§ **Task instructions**: Reproduce, without any change, the span of lines from the opening of the records below to the line containing "50 (transcript w)", inclusive.

Saved data entries
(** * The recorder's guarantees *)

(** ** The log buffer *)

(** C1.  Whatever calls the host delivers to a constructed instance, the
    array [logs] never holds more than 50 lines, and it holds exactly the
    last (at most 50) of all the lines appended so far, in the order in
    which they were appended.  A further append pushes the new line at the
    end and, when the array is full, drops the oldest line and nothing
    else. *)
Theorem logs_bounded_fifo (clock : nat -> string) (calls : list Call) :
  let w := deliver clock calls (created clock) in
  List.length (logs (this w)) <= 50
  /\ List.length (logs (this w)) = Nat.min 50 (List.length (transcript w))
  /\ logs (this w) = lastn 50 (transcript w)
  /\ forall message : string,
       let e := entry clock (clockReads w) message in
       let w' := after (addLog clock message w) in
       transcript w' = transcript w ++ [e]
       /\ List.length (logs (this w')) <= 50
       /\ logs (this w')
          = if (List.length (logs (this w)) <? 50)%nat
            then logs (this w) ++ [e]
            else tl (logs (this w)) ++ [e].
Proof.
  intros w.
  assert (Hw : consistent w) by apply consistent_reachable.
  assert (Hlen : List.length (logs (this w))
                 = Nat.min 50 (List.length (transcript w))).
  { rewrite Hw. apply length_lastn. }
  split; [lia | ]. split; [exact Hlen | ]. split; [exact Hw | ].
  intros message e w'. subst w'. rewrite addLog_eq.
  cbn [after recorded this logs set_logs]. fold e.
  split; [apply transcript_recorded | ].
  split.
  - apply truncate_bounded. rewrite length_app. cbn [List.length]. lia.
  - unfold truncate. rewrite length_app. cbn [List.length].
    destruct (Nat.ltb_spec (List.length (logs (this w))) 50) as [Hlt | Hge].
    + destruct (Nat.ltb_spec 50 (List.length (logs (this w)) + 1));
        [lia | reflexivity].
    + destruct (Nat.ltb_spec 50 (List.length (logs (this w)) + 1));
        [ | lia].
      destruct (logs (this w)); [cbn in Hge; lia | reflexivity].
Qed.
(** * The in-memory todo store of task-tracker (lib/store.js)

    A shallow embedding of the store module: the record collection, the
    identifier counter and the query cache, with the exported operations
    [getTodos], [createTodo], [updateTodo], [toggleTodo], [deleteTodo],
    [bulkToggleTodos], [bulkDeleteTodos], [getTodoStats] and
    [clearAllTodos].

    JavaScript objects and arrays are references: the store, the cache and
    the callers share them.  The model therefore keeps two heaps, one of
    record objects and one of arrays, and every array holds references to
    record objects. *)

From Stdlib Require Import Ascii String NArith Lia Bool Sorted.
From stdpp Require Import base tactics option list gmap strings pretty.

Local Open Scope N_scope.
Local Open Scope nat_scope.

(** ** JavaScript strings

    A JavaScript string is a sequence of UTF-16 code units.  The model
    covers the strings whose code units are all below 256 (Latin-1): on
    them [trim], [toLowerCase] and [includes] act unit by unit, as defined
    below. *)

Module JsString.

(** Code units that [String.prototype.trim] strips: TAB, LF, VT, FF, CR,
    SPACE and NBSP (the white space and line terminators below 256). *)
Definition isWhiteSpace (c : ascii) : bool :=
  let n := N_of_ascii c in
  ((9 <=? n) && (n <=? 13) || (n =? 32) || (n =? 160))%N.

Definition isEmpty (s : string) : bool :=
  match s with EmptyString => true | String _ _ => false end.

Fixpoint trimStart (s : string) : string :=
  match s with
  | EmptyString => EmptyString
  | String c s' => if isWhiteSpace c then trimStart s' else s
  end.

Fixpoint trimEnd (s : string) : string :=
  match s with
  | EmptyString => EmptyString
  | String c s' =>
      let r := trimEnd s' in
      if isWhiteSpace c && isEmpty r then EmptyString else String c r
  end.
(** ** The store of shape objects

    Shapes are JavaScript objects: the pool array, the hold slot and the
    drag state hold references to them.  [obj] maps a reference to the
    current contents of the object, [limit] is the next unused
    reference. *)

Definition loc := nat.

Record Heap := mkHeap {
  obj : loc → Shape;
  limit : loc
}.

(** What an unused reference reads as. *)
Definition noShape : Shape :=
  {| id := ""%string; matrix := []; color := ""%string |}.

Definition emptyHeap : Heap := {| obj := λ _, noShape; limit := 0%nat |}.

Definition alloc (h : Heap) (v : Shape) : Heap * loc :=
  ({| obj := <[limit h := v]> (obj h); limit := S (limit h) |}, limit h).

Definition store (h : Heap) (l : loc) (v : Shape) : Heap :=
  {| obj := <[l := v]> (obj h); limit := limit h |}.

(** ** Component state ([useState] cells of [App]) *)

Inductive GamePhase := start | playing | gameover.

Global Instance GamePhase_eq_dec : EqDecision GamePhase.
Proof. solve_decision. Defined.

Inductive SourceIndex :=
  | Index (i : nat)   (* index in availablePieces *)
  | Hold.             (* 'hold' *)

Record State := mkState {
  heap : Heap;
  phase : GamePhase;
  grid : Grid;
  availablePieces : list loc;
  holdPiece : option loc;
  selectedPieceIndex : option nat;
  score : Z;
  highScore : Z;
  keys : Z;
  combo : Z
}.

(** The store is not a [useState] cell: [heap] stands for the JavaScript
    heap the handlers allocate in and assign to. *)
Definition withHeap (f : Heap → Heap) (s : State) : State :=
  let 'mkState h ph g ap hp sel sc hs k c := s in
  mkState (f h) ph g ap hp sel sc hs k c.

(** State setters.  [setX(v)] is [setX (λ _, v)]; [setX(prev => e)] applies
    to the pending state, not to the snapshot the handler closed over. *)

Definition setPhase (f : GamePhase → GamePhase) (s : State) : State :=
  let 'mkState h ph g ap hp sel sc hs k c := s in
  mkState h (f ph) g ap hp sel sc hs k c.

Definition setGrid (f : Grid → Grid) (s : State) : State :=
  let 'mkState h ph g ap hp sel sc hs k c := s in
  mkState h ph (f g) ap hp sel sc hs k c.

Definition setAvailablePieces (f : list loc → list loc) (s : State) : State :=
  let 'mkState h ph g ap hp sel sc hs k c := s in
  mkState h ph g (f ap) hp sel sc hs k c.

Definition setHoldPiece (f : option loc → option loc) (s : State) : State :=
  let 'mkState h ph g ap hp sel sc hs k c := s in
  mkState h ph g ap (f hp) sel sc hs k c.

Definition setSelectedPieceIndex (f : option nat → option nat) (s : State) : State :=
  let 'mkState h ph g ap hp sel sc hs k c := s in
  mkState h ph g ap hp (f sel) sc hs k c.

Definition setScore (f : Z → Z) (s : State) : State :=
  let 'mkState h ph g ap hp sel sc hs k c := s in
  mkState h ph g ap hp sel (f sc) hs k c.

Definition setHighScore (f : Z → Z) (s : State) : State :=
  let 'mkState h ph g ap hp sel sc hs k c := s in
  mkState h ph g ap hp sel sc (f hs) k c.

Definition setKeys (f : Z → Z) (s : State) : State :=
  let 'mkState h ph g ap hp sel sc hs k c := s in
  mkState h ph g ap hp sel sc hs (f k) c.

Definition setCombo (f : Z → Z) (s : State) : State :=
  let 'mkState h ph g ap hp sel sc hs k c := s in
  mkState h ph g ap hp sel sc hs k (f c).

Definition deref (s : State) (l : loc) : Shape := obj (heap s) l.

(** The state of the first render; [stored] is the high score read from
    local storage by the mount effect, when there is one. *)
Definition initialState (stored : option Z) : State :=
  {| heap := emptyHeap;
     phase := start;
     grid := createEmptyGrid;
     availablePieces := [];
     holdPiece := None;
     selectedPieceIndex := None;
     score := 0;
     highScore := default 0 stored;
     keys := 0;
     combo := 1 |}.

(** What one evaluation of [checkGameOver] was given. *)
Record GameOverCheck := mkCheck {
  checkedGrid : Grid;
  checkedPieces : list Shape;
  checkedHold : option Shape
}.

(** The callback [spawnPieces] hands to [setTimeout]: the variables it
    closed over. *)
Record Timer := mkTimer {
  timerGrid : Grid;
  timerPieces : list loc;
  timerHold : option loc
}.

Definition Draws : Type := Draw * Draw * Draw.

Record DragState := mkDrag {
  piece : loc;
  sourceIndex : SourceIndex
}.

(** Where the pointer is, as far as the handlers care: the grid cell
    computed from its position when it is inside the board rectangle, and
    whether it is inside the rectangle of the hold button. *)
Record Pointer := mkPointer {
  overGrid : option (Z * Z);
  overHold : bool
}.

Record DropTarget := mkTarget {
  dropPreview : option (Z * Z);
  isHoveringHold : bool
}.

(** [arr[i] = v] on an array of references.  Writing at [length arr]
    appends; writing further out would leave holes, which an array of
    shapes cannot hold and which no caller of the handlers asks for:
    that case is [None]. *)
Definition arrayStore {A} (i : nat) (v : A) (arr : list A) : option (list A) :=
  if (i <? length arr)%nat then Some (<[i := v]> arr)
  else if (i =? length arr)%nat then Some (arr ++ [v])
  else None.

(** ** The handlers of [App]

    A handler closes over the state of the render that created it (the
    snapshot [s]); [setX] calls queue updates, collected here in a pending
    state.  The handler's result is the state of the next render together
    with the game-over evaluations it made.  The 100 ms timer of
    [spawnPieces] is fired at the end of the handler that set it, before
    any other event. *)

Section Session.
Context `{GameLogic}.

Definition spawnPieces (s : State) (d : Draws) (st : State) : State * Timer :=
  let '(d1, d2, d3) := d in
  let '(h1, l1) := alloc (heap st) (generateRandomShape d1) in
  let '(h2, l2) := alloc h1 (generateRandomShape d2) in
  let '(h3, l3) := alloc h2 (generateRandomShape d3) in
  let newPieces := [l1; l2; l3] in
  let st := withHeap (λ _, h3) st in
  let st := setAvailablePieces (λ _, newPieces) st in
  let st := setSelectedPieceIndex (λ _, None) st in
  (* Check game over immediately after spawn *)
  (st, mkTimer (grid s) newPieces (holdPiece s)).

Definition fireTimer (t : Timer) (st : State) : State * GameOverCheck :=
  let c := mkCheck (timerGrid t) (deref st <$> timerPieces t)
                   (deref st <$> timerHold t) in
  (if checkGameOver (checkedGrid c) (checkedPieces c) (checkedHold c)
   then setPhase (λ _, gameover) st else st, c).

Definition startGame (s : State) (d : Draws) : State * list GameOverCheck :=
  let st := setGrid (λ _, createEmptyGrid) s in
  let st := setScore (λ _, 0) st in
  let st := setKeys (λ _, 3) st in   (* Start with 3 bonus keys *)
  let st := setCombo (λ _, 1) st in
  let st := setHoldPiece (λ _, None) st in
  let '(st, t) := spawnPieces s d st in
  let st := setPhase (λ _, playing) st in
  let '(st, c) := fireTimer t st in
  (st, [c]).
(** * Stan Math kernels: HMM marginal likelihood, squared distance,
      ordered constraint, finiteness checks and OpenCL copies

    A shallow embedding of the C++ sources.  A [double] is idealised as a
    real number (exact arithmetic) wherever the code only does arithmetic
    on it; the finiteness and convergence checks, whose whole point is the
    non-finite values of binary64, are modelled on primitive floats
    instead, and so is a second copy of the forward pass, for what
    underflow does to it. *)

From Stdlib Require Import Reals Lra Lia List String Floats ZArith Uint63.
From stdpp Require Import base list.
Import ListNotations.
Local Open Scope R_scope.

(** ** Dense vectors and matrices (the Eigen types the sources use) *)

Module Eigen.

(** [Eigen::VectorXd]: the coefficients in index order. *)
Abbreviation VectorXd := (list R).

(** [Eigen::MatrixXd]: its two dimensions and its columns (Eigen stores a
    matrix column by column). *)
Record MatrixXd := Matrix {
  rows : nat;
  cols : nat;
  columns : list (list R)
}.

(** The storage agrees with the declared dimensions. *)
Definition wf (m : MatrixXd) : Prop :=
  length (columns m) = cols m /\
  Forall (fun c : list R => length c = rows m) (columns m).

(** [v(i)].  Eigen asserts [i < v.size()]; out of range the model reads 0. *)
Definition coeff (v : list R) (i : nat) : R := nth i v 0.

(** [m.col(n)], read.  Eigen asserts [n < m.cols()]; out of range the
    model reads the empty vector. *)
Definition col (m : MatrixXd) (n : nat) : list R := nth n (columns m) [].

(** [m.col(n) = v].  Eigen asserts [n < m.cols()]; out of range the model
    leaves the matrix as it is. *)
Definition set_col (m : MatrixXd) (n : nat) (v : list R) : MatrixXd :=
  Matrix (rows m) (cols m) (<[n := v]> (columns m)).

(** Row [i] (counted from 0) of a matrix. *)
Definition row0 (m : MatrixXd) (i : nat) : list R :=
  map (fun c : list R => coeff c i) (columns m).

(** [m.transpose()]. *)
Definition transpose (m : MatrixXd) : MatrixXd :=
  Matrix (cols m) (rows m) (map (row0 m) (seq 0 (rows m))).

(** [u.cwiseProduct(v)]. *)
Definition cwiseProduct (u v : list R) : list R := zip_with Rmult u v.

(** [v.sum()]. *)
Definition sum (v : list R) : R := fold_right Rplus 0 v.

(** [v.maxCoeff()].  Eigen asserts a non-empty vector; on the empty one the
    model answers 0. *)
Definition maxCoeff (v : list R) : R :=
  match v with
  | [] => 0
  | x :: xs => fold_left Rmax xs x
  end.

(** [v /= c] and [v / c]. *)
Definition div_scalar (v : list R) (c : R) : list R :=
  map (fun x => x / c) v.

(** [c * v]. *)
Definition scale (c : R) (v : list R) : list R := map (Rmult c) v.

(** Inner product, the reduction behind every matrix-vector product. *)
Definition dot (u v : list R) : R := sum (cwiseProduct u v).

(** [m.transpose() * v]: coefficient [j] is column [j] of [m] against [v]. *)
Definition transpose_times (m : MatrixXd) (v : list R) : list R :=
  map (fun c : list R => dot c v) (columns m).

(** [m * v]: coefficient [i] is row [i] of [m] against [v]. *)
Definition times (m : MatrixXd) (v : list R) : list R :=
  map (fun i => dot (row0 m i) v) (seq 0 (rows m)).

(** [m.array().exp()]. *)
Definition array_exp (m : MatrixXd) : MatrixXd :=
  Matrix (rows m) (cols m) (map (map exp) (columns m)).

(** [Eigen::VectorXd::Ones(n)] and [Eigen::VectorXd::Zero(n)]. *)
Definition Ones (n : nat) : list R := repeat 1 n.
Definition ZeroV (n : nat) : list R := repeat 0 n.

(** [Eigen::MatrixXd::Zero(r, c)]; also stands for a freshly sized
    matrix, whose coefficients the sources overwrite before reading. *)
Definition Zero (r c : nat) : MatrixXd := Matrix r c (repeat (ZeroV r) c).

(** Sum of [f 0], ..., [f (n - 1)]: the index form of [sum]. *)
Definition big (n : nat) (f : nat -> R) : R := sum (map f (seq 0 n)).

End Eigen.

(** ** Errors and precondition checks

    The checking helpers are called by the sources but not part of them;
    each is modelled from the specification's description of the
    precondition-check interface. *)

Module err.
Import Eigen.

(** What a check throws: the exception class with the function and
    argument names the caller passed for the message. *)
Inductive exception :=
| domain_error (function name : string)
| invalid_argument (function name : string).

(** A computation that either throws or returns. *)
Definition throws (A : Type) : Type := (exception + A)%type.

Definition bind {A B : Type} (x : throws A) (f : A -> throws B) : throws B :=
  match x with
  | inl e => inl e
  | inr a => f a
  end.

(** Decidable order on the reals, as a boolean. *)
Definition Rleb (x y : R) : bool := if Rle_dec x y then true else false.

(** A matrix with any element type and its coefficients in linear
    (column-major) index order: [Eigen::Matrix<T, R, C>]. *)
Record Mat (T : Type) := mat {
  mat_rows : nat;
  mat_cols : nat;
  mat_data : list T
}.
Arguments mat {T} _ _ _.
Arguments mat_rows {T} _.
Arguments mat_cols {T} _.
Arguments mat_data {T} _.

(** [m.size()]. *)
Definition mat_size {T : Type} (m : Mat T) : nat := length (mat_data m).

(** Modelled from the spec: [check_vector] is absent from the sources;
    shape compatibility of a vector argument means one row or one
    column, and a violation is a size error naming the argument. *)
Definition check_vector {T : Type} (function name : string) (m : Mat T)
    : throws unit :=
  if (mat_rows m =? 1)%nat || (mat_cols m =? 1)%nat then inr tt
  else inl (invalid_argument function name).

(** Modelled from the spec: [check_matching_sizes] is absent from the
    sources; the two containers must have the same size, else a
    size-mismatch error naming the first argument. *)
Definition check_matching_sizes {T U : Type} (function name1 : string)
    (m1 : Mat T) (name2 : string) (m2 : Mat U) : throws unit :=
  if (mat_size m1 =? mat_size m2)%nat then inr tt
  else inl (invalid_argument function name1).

§ **Answer section**:
(** * The recorder's guarantees *)

(** ** The log buffer *)

(** C1.  Whatever calls the host delivers to a constructed instance, the
    array [logs] never holds more than 50 lines, and it holds exactly the
    last (at most 50) of all the lines appended so far, in the order in
    which they were appended.  A further append pushes the new line at the
    end and, when the array is full, drops the oldest line and nothing
    else. *)
Theorem logs_bounded_fifo (clock : nat -> string) (calls : list Call) :
  let w := deliver clock calls (created clock) in
  List.length (logs (this w)) <= 50
  /\ List.length (logs (this w)) = Nat.min 50 (List.length (transcript w))
  /\ logs (this w) = lastn 50 (transcript w)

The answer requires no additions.